(** ** src/visualization/charts.py: [generate_difficulty_distribution]

    Each quiz is read as the list [quiz['questions']] of its question
    dicts.  The model returns the ['data'] of the chart; its ['axes']
    and ['series'] are constants. *)

Section DifficultyChart.
Context {B : Builtins}.

(** [bool(v)], the test of an [if] *)
Definition truthy (v : value) : bool :=
  match v with
  | VNone => false
  | VBool b => b
  | VInt z => negb (z =? 0)%Z
  | VFloat f => negb (f =? 0)%float
  | VStr s => negb (String.eqb s "")
  | VList l => match l with [] => false | _ => true end
  | VDict d => match d with [] => false | _ => true end
  end.

(** An entry of [stats]. *)
Record LevelStats : Type := {
  total : Z;
  correct : Z
}.

Definition initial_stats : list (string * LevelStats) :=
  [("Easy", {| total := 0; correct := 0 |});
   ("Medium", {| total := 0; correct := 0 |});
   ("Hard", {| total := 0; correct := 0 |})].

(** [stats[level]], with the key under which the entry is found *)
Definition stats_item (level : value) (stats : list (string * LevelStats))
  : result (string * LevelStats) :=
  if hashable level then
    match level with
    | VStr s =>
        match dict_get String.eqb s stats with
        | Some data => Ok (s, data)
        | None => Raise (KeyError (repr level))
        end
    | _ => Raise (KeyError (repr level))
    end
  else Raise (unhashable level).

(** The body of the inner loop. *)
Definition count_question (stats : list (string * LevelStats))
    (question : list (string * value)) : result (list (string * LevelStats)) :=
  level <- dict_item "difficulty" question ;;
  found <- stats_item level stats ;;
  let '(name, data) := found in
  let data := {| total := total data + 1; correct := correct data |} in
  is_correct <- dict_item "is_correct" question ;;
  let data :=
    if truthy is_correct then {| total := total data; correct := correct data + 1 |}
    else data in
  Ok (dict_set String.eqb name data stats).

(** An element of [chart_data]. *)
Record DifficultyRow : Type := {
  dr_level : string;
  dr_total : Z;
  dr_correct : Z;
  dr_accuracy : value
}.

(** [round((correct / total * 100), 2) if total > 0 else 0]: a float,
    or the int [0].  (The counts are far below [2^53], so they convert
    to floats exactly and the quotient of the floats is the quotient
    of the ints.) *)
Definition level_accuracy (data : LevelStats) : value :=
  if (0 <? total data)%Z
  then VFloat (round2 (float_of_Z (correct data) / float_of_Z (total data) * 100)%float)
  else VInt 0.

Definition difficulty_row (entry : string * LevelStats) : DifficultyRow :=
  let '(level, data) := entry in
  {| dr_level := level;
     dr_total := total data;
     dr_correct := correct data;
     dr_accuracy := level_accuracy data |}.

Definition generate_difficulty_distribution
    (quiz_data : list (list (list (string * value)))) : result (list DifficultyRow) :=
  stats <- for_each (fun stats questions => for_each count_question stats questions)
                    initial_stats quiz_data ;;
  Ok (map difficulty_row stats).

(** A question of the level [name]. *)
Definition asked (name : string) (question : list (string * value)) : bool :=
  match dict_get String.eqb "difficulty" question with
  | Some (VStr s) => String.eqb name s
  | _ => false
  end.

(** A question answered correctly. *)
Definition answered (question : list (string * value)) : bool :=
  match dict_get String.eqb "is_correct" question with
  | Some v => truthy v
  | None => false
  end.

(** A question the chart can count: it says whether it was answered
    correctly, and its level is one of the three. *)
Definition countable (question : list (string * value)) : bool :=
  (asked "Easy" question || asked "Medium" question || asked "Hard" question)
  && dict_mem String.eqb "is_correct" question.
(** * E-signature utilities of the CRM: field validation, signing progress,
      PDF embedding and signer validation

    Shallow embedding of [src/esignature-utils.ts] (validateFieldCoordinates,
    embedSignaturesInPDF, dataURLToBytes, areAllRequiredFieldsSigned,
    getNextRequiredField) and of [validateSigners] / [handleSave] from
    [src/signer-setup-modal.tsx].  Further on: validateEmail,
    validatePDFFile, getFieldTypeDisplayName and extractPDFMetadata of the
    utilities, the list edits of the signer dialog, [handleDrop] of the PDF
    viewers and the field filters of [src/public-signing-view.tsx].

    Conventions of the embedding.
    - A JavaScript [string] is the list of its UTF-16 code units ([list N]).
    - A field's percentages are the rationals ([Q]) that the numbers denote.
      The validator, the sort and [handleDrop] are modelled on them:
      comparing and clamping are exact, and the two sums of the validator
      are taken exactly (binary64 rounds a sum such as
      80 + 20.000000000000004 to 100).  The embedder computes with the
      percentages in binary64, on the kernel's floating-point numbers
      ([float]); page sizes and the arguments of the drawing calls are such
      numbers.
    - [pageNumber] is an integer-valued number ([Z]); fractions, [NaN] and
      the infinities are outside the model.  The grouping object of the
      embedder is keyed by [String(pageNumber)], read back by [parseInt]:
      the decimal numeral below 2^53, and beyond that the shortest digits
      that denote the number, in exponent notation from 10^21 on.
    - [undefined] for an optional property is [None].
    - The PDF library (pdf-lib) and [atob] are outside the repository; they are
      an interface ([PdfLib]).  A call on the document either completes or
      throws, and the document handed to [save] is the loaded input together
      with the calls that completed on it, in order. *)

From Stdlib Require Import ZArith QArith Qminmax Lia Lqa.
From Stdlib Require Import Ascii String Sorted.
From Stdlib Require Import Floats.
From stdpp Require Import base list gmap.

Local Open Scope Z_scope.

(** ** JavaScript strings *)

Module JS.

Abbreviation jsstring := (list N).

(** A source literal, as code units. *)
Definition str (s : string) : jsstring :=
  List.map N_of_ascii (list_ascii_of_string s).

(** ECMAScript WhiteSpace and LineTerminator code points: what
    [String.prototype.trim] strips and what [\s] matches. *)
Definition isWhiteSpace (c : N) : bool :=
  ((c =? 0x09) || (c =? 0x0A) || (c =? 0x0B) || (c =? 0x0C) || (c =? 0x0D)
   || (c =? 0x20) || (c =? 0xA0) || (c =? 0x1680)
   || ((0x2000 <=? c) && (c <=? 0x200A))
   || (c =? 0x2028) || (c =? 0x2029) || (c =? 0x202F) || (c =? 0x205F)
   || (c =? 0x3000) || (c =? 0xFEFF))%N.

Fixpoint trimStart (s : jsstring) : jsstring :=
  match s with
  | [] => []
  | c :: s' => if isWhiteSpace c then trimStart s' else s
  end.

Definition trimEnd (s : jsstring) : jsstring := rev (trimStart (rev s)).

(** [s.trim()] *)
Definition trim (s : jsstring) : jsstring := trimEnd (trimStart s).

(** [a === b] on strings *)
Definition str_eqb (a b : jsstring) : bool := bool_decide (a = b).

(** Truthiness of an optional string: [undefined] and [''] are falsy. *)
Definition truthy (v : option jsstring) : bool :=
  match v with
  | None => false
  | Some [] => false
  | Some (_ :: _) => true
  end.

(** [s.startsWith(p)] *)
Fixpoint startsWith (s p : jsstring) : bool :=
  match p, s with
  | [], _ => true
  | _ :: _, [] => false
  | a :: p', b :: s' => (a =? b)%N && startsWith s' p'
  end.

(** [s.includes(p)] *)
Fixpoint includes (s p : jsstring) : bool :=
  startsWith s p ||
  match s with
  | [] => false
  | _ :: s' => includes s' p
  end.

(** [s.split(sep)] for a one-unit separator: the pieces between separators
    (a string without separator gives one piece, the string itself). *)
Fixpoint split (sep : N) (s : jsstring) : list jsstring :=
  match s with
  | [] => [[]]
  | c :: s' =>
      if (c =? sep)%N then [] :: split sep s'
      else match split sep s' with
           | [] => [[c]]
           | piece :: pieces => (c :: piece) :: pieces
           end
  end.

(** [String(undefined)], the argument [atob] receives when [split(',')[1]]
    does not exist. *)
Definition undefined_string : jsstring := str "undefined".

End JS.
Import JS.

(** ** Regular expressions (the fragment the e-mail pattern needs)

    Matching a code-unit string against an anchored pattern [/^r$/], by
    derivatives. *)

Module RegExp.

Inductive regex : Type :=
| Void : regex
| Eps : regex
| CharClass (p : N -> bool) : regex
| Cat (r s : regex) : regex
| Alt (r s : regex) : regex
| Star (r : regex) : regex.

(** [r+] *)
Definition Plus (r : regex) : regex := Cat r (Star r).

Fixpoint nullable (r : regex) : bool :=
  match r with
  | Void => false
  | Eps => true
  | CharClass _ => false
  | Cat r s => nullable r && nullable s
  | Alt r s => nullable r || nullable s
  | Star _ => true
  end.

Fixpoint deriv (c : N) (r : regex) : regex :=
  match r with
  | Void => Void
  | Eps => Void
  | CharClass p => if p c then Eps else Void
  | Cat r s =>
      if nullable r then Alt (Cat (deriv c r) s) (deriv c s)
      else Cat (deriv c r) s
  | Alt r s => Alt (deriv c r) (deriv c s)
  | Star r => Cat (deriv c r) (Star r)
  end.

(** [/^r$/.test(s)] *)
Definition test (r : regex) (s : jsstring) : bool :=
  nullable (fold_left (fun r c => deriv c r) s r).

Definition char (a : ascii) : regex :=
  CharClass (fun c => (c =? N_of_ascii a)%N).

(** [[^\s@]] *)
Definition notSpaceNorAt : regex :=
  CharClass (fun c => negb (isWhiteSpace c) && negb (c =? N_of_ascii "@")%N).

(** [/^[^\s@]+@[^\s@]+\.[^\s@]+$/] *)
Definition emailRegex : regex :=
  Cat (Plus notSpaceNorAt)
    (Cat (char "@")
       (Cat (Plus notSpaceNorAt)
          (Cat (char ".") (Plus notSpaceNorAt)))).

End RegExp.

(** ** Signature fields *)

Inductive FieldType : Type := SIGNATURE | INITIALS | DATE | TEXT | CHECKBOX.

Record SignatureFieldData : Type := mkField {
  id : jsstring;
  type : FieldType;
  pageNumber : Z;
  x : Q;          (* percentage *)
  y : Q;          (* percentage *)
  width : Q;      (* percentage *)
  height : Q;     (* percentage *)
  required : bool;
  signerId : option jsstring;
  value : option jsstring;
  signatureType : option jsstring
}.

(** [Partial<SignatureFieldData>], for the properties the validator reads. *)
Record PartialField : Type := mkPartial {
  p_x : option Q;
  p_y : option Q;
  p_width : option Q;
  p_height : option Q
}.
● ● ●
◆ TASK OBJECTIVE
Scan the entries above and return each line that holds "pageNumber".

◆ WRITTEN RESPONSE
    - [pageNumber] is an integer-valued number ([Z]); fractions, [NaN] and
      embedder is keyed by [String(pageNumber)], read back by [parseInt]:
  pageNumber : Z;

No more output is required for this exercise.